Forgetting is normal. Actually, in most situations forgetting is the rule; remembering is the exception. Will you remember this post tomorrow? I hope you will, but most likely a fear you won’t. Let me tell you why.
A German psychologist named Hermann Ebbinghaus started experimenting with memory in the 1800s. He developed an experiment in which he had to study a series of non-sense syllables and later determined how many he could remember (and how quickly he would forget). Ebbinghaus experiments lead to what we called The Forgetting Curve Theory.
According to this theory, one hour after you have learned totally new information, chances are that you could forget as much as one half of that information. By the next day it could be as much as two thirds.
In terms of classroom learning it could be represented like this:
Is that always the case?

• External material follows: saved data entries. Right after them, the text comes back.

(* ===== verification/PersistProofs.v ===== *)
(** * What the stores promise: [src/persist.rs]

    The in-memory and the SQLite store keep the abstract promise of the [Store]
    interface and so agree, and the contention retry does exactly its schedule. *)

From stdpp Require Import base list gmap strings.
From Stdlib Require Import Ascii NArith ZArith Lia.
From S2P Require Import Prelude Bytes Text Float Net NetProofs Types ProxyModel ProxyJson Pool Persist.

(** The literals of the statement and the script are the smoothing factor of the
    reference fold. *)
Lemma smooth_is_fold_ewma prev sample : smooth prev sample = fold_ewma prev sample f_0_3.
Proof. unfold smooth, fold_ewma. by replace (f_sub f_one f_0_3) with f_0_7 by (vm_compute; reflexivity). Qed.

(** ** The abstract meaning, one check at a time *)

Lemma history_of_snoc k ps p :
  history_of k (ps ++ [p]) = history_of k ps ++ (if decide (key_of p = k) then [p] else []).
Proof. unfold history_of. rewrite filter_app, filter_cons, filter_nil. by destruct (decide _). Qed.

Lemma total_N_snoc f l p : total_N f (l ++ [p]) = (total_N f l + f p)%N.
Proof. induction l as [|q l IH]; simpl; [lia|]. rewrite IH. lia. Qed.

Lemma seen_types_snoc l p :
  seen_types (l ++ [p]) = if bool_decide (types p = ∅) then seen_types l else types p.
Proof.
  unfold seen_types. rewrite fmap_app, filter_app. simpl fmap. rewrite filter_cons, filter_nil.
  case_bool_decide; case_decide; try done; [by rewrite app_nil_r|]. by rewrite last_snoc.
Qed.

Lemma seen_ewma_snoc l p : l <> [] -> seen_ewma (l ++ [p]) = smooth (seen_ewma l) (sample_of p).
Proof. destruct l as [|q l]; [done|]. intros _. simpl. by rewrite foldl_app. Qed.

Lemma seen_latency_snoc l p : l <> [] -> seen_latency (l ++ [p]) = fold_latency (seen_latency l) p.
Proof. destruct l as [|q l]; [done|]. intros _. simpl. by rewrite foldl_app. Qed.

Lemma total_N_elem f l p : p ∈ l -> (f p <= total_N f l)%N.
Proof. induction 1 as [q l|p q l _ IH]; simpl; lia. Qed.

Lemma history_elem k ps p : p ∈ history_of k ps <-> key_of p = k /\ p ∈ ps.
Proof. unfold history_of. by rewrite list_elem_of_filter. Qed.

Lemma storable_prefix ps p : storable (ps ++ [p]) -> storable ps.
Proof.
  intros [Ha Ht Hc Hu]. constructor.
  - intros q Hq. apply Ha, elem_of_app. by left.
  - intros q Hq. apply Ht, elem_of_app. by left.
  - intros k. specialize (Hc k). rewrite history_of_snoc in Hc. unfold seen_requests, seen_errors in *.
    destruct (decide (key_of p = k)); [|by rewrite app_nil_r in Hc]. rewrite !total_N_snoc in Hc. lia.
  - rewrite length_app in Hu. simpl in Hu. lia.
Qed.

Lemma storable_app qs ps : storable (qs ++ ps) -> storable qs.
Proof.
  induction ps as [|p ps IH] using rev_ind; [by rewrite app_nil_r|].
  rewrite app_assoc. intros H. by eapply IH, storable_prefix.
Qed.

Lemma seen_uptime_snoc l p : N.of_nat (seen_uptime (l ++ [p])) = (N.of_nat (seen_uptime l) + uptime_of p)%N.
Proof. unfold seen_uptime, uptime_of. rewrite List.filter_app, length_app. simpl. destruct (is_working p); simpl; lia. Qed.

Lemma seen_uptime_le k ps : seen_uptime (history_of k ps) <= length ps.
Proof.
  unfold seen_uptime, history_of. transitivity (length (filter (fun p => key_of p = k) ps)).
  - apply sublist_length, filter_sublist.
  - apply length_filter.
Qed.

Lemma history_cases k ps : history_of k ps = [] \/ history_of k ps <> [].
Proof. destruct (history_of k ps); [by left|by right]. Qed.

(** ** The in-memory store *)

Definition rec_of (l : list Proxy) : Rec :=
  {| r_types := seen_types l; r_requests := seen_requests l; r_errors := seen_errors l;
     r_ewma := seen_ewma l; r_latency := seen_latency l; r_uptime := N.of_nat (seen_uptime l) |}.

Definition memory_of (ps : list Proxy) : MemoryStore := foldl (fun m p => memory_upsert p m) ∅ ps.

Lemma memory_upsert_all ps m :
  upsert_all ps m = (Ok tt, foldl (fun m p => memory_upsert p m) m ps).
Proof. revert m. induction ps as [|p ps IH]; intros m; simpl; [done|]. apply IH. Qed.

Lemma insert_record_of p : insert_record p = rec_of [p].
Proof.
  unfold insert_record, rec_of, seen_requests, seen_errors, uptime_of, seen_uptime; simpl.
  f_equal; try lia; try by destruct (is_working p).
  change [p] with ([] ++ [p]). rewrite seen_types_snoc. case_bool_decide as E; [by rewrite E|done].
Qed.

Lemma modify_record_of l p :
  l <> [] -> (seen_requests (l ++ [p]) <= u32_max)%N -> (seen_errors (l ++ [p]) <= u32_max)%N ->
  (N.of_nat (seen_uptime (l ++ [p])) <= u64_max)%N ->
  modify_record p (rec_of l) = rec_of (l ++ [p]).
Proof.
  intros Hl. unfold modify_record, rec_of, sat_add; cbn [r_types r_requests r_errors r_ewma r_latency r_uptime].
  rewrite seen_types_snoc, seen_ewma_snoc, seen_latency_snoc, seen_uptime_snoc by done.
  unfold seen_requests, seen_errors. rewrite !total_N_snoc. intros ???. f_equal; lia.
Qed.

Lemma memory_lookup ps k : storable ps ->
  memory_of ps !! k = if decide (history_of k ps = []) then None else Some (rec_of (history_of k ps)).
Proof.
  induction ps as [|p ps IH] using rev_ind; intros Hs; [by rewrite decide_True|].
  specialize (IH (storable_prefix _ _ Hs)). unfold memory_of in *. rewrite foldl_app. simpl.
  set (m := foldl _ _ ps) in *. rewrite history_of_snoc. unfold memory_upsert.
  destruct (decide (key_of p = k)) as [<-|Hk].
  - rewrite lookup_insert_eq, IH. rewrite (decide_False (P := _ ++ [p] = [])) by (by destruct (history_of _ _)).
    f_equal. destruct (decide (history_of (key_of p) ps = [])) as [E|E]; [by rewrite E, insert_record_of|].
    destruct (st_counts _ Hs (key_of p)) as [Hr He].
    rewrite history_of_snoc, decide_True in Hr, He by done.
    apply modify_record_of; try done. pose proof (st_uptime _ Hs).
    pose proof (seen_uptime_le (key_of p) (ps ++ [p])) as Hu.
    rewrite history_of_snoc, decide_True in Hu by done. lia.
  - rewrite lookup_insert_ne, IH, app_nil_r by done. done.
Qed.

Lemma memory_load_exact ps : storable ps -> remembers_exactly ps (memory_load (memory_of ps)).
Proof.
  intros Hs. split.
  - unfold memory_load. rewrite <-list_fmap_compose.
    rewrite (list_fmap_ext _ fst); [apply NoDup_fst_map_to_list|].
    intros i [[h pt] rec] _. reflexivity.
  - intros q. unfold memory_load. rewrite list_elem_of_fmap. split.
    + intros ([k rec] & -> & Hin%elem_of_map_to_list). rewrite memory_lookup in Hin by done.
      destruct (decide _) as [|E]; [done|]. injection Hin as <-. by exists k.
    + intros (k & Hk & ->). exists (k, rec_of (history_of k ps)). split; [done|].
      apply elem_of_map_to_list. by rewrite memory_lookup, decide_False.
Qed.

#[export] Instance memory_laws : StoreLaws MemoryStore.
Proof.
  constructor. intros ps Hs. exists (memory_of ps), (memory_load (memory_of ps)).
  split; [apply memory_upsert_all|]. split; [done|by apply memory_load_exact].
Qed.

(** ** The moving averages stay numbers *)

Lemma smooth_nonneg prev sample :
  f_nonneg prev = true -> f_nonneg sample = true -> f_nonneg (smooth prev sample) = true.
Proof.
  intros Hp Hs. unfold smooth.
  assert (exists m e, f_0_3 = SpecFloat.S754_finite false m e) as (m & e & ->) by (vm_compute; eauto).
  assert (exists m e, f_0_7 = SpecFloat.S754_finite false m e) as (m' & e' & ->) by (vm_compute; eauto).
  apply f_add_nonneg; by apply f_mul_nonneg.
Qed.

Lemma sample_nonneg p : f_nonneg (sample_of p) = true.
Proof. unfold sample_of. by destruct (is_working p). Qed.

Do we always forget that much? The answer to both questions is no. Multiple factors affect how much information you can retain. But when you take multiple classes you’re exposed to a lot of new and diverse information. And there’s a big chance of not remembering all of it for your exams, unless you put a lot of effort in learning it.
How can you prevent or minimize this loss of information? Here are two simple activities you can put into practice:
- Get into the habit of reviewing your class notes and materials every day (even if your class doesn’t meet every day).
- Immediately after getting out of class (or as soon as possible on the same day) write a small summary of everything you can remember from that class.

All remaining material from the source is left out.